Out of the six proposals, four will cater to unserved markets of Adampur, Kandla, Puducherry and Jaisalmer, while two will be for the underserved markets of Porbandar and Kanpur. The airline has the advantage of using its existing fleet of smaller Q400 turboprops to cater to the regional routes. The UDAN scheme could supplement traffic growth for SpiceJet, but it doesn’t come without risks. One, if the selected regional routes do not deliver good traffic growth, the airline could be put on the back-foot. Next, airlines including SpiceJet that won routes in the first phase have until September to start operations or their performance guarantees could be encashed. Necessary approvals have to be in place soon; this could be challenging.

Share dispute risk

Last week, SpiceJet suffered a setback when the Delhi High Court ordered it to deposit ₹250 crore as cash deposit before August 31 in the share transfer dispute with the Marans, the previous owners of the airline.

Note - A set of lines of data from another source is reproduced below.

(** [tup[i]] for a constant index [i >= 0]. *)
Definition tuple_index {A} (tup : list A) (i : nat) : Exc A :=
  match tup !! i with
  | Some x => exc_ret x
  | None => exc_raise (mkExn "IndexError" "tuple index out of range")
  end.

(** An entry of a Keras shape: a size, or [None] for a dimension that is
    not known (the batch). *)
Definition dim : Type := option Z.

Definition slice_output_shape (cfg : Config) (input_shape : list dim)
  : Exc (list dim) :=
  (let? d0 := tuple_index input_shape 0 in
   let? d2 := tuple_index input_shape 2 in
   let? d3 := tuple_index input_shape 3 in
   let? d4 := tuple_index input_shape 4 in
   exc_ret [d0; Some (HORIZONS cfg); d2; d3; d4])%exc.

Definition squeeze_output_shape (input_shape : list dim) : list dim :=
  py_slice_to (-1) input_shape.

Section Tensors.
Context {A : Type}.

(** A dense tensor: its shape and its elements in row-major order. *)
Record tensor := mkTensor { t_shape : list nat; t_data : list A }.

Definition numel (shape : list nat) : nat := foldr Nat.mul 1%nat shape.

Definition well_formed (x : tensor) : Prop :=
  length (t_data x) = numel (t_shape x).

(** Of [count] consecutive blocks of [chunk] elements, the first [keep]
    elements of each. *)
Fixpoint take_chunks (count chunk keep : nat) (data : list A) : list A :=
  match count with
  | O => []
  | S n => take keep data ++ take_chunks n chunk keep (drop chunk data)
  end.

(** [x[:, :HORIZONS, :, :, :]]: a prefix of axis 1; five indices need a
    tensor of rank 5 at least ([None] stands for the error raised
    otherwise). *)
Definition slice_output_func (cfg : Config) (x : tensor) : option tensor :=
  match t_shape x with
  | b :: t :: rest =>
      if (3 <=? length rest)%nat then
        let keep := slice_stop (HORIZONS cfg) t in
        Some (mkTensor (b :: keep :: rest)
                (take_chunks b (t * numel rest) (keep * numel rest) (t_data x)))
      else None
  | _ => None
  end.

(** [tf.squeeze(x, axis=-1)]: drops the last axis, which must have size 1. *)
Definition squeeze_output_func (x : tensor) : option tensor :=
  match last (t_shape x) with
  | Some 1%nat => Some (mkTensor (removelast (t_shape x)) (t_data x))
  | _ => None
  end.

(** The static shape of a tensor, every dimension known. *)
Definition shape_of (x : tensor) : list dim :=
  map (fun n => Some (Z.of_nat n)) (t_shape x).
End Tensors.

Arguments tensor A : clear implicits.

(** ** Loading the model when the server starts *)

Definition MODEL_PATH : string := "C:\Users\Ankit\Downloads\final_model.h5".

Section Startup.
Context {R : Runtime}.

(** [tf.keras.models.load_model(MODEL_PATH, custom_objects=CUSTOM_OBJECTS,
    safe_mode=False)], a black box of the module. *)
Variable load_model : string -> Exc keras_model.

(** The [try] statement around the load: the value of the global [model]
    and the lines printed. *)
Definition startup : option keras_model * list string :=
  let line1 := "Loading model from: " +:+ MODEL_PATH in
  match load_model MODEL_PATH with
  | inr m => (Some m, [line1; "Model loaded successfully."])
  | inl e =>
      (None,
       [line1;
        "[CRITICAL ERROR] Failed to load model. Please check the path and dependencies.";
        "Error: " +:+ exn_str e])
  end.

(** The process: load once, then answer the requests. *)
Definition run_server (reqs : list Request) (w : World) : list Response * World :=
  serve module_config (fst startup) reqs w.
End Startup.

(** ** Derived notions for the statements below *)

(** The hour offsets at which adding to the base date of the module stays
    within the years 1..9999. *)
Definition hour_in_calendar (h : Z) : Prop := -17654352 <= h < 69995064.

(** The time of day [h] o'clock sharp, as the handler renders it. *)
Definition on_the_hour (h : Z) : string := zero_pad 2 h +:+ ":00:00".

Section Validity.
Context {R : Runtime}.

(** The request passes the first [try] block. *)
Definition valid_request (req : Request) : bool :=
  field_numeric req "latMin" && field_numeric req "lonMin".
End Validity.

(** The stub runtime with a model that answers with an empty batch, on which
    the indexing after the call fails. *)
Definition empty_batch_runtime : Runtime := {|
  pyfloat := Z;
  float_of_int := Some;
  float_of_str := Stub.parse;
  repr_str := fun s => "'" +:+ s +:+ "'";
  ndarray := Stub.arr;
  pylist := Stub.arr;
  rng_state := nat;
  random_rand := fun shape g => (Stub.Arr (map Stub.Scalar shape), S g);
  astype_float32 := fun a => a;
  index0 := @index0 Stub.runtime;
  tolist := fun a => a;
  keras_model := unit;
  model_state := nat;
  model_predict := fun _ _ n => (inr (Stub.Arr []), S n)
|}.


(** ** The view function with its final [jsonify] *)

Section View.
Context {R : Runtime}.

(** [jsonify] of the success body (lines 114-117), which stands outside
    both [try] blocks: the exception it raises on a prediction list that
    does not serialise, if any.  The error bodies and the time window hold
    strings only. *)
Variable jsonify_error : pylist -> option PyExn.

Definition jsonify_result (prediction_list : pylist) : Py World unit :=
  py_lift match jsonify_error prediction_list with
          | Some e => exc_raise e
          | None => exc_ret tt
          end.

Variable cfg : Config.
Variable model : option keras_model.

(** The view function [predict] down to its last statement. *)
Definition predict_view (req : Request) : Py World Response :=
  match model with
  | None =>
      py_ret (mkResponse (ErrorBody "Model failed to load on server startup.") 500)
  | Some model =>
      (parsed <- py_try (read_bounds req) ;;
       match parsed with
       | inl e =>
           py_ret (mkResponse
                     (ErrorBody ("Invalid input coordinates: " +:+ exn_str e)) 400)
       | inr _ =>
           time_details <- py_lift (get_sample_date_range cfg
                                      (FIXED_SAMPLE_INDEX cfg) (START_DATE cfg)) ;;
           input_tensor <- make_input_tensor cfg ;;
           inferred <- py_try (run_inference model input_tensor) ;;
           match inferred with
           | inl e =>
               py_ret (mkResponse
                         (ErrorBody ("Model inference failed: " +:+ exn_str e)) 500)
           | inr prediction_list =>
               _ <- jsonify_result prediction_list ;;
               py_ret (mkResponse (ResultBody prediction_list time_details) 200)
           end
       end)%py
  end.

The airline was also asked to furnish a bank guarantee of ₹229 crore in this matter. The Marans and their airline Kal Airways have sought issuance of stock warrants and convertible redeemable preference shares in SpiceJet to them as per an agreement of 2015, which had led to the transfer of ownership of SpiceJet to Ajay Singh, the current promoter.

They have alleged that the securities have not been transferred despite giving ₹579 crore to SpiceJet. The airline’s Annual Report for 2015-16 states that the Bombay Stock Exchange (BSE) has clarified that the issuance of the warrants under previously agreed terms has become an impossibility in law.

Reports say that SpiceJet may appeal against the Delhi High Court’s order in the Supreme Court. While the case is likely to drag on, it remains an overhang on SpiceJet.

If the airline eventually has to issue the warrants to the Marans, it could mean a sharp equity dilution of about 24 per cent — this will depress earnings per share and push up the stock’s valuation sharply. If the airline is told to refund ₹579 crore or more, it could dent its financial position which is recovering after the near-death experience in late 2014. As on March 2017, SpiceJet had ₹380 crore in cash and equivalents, bank balances and other financial assets.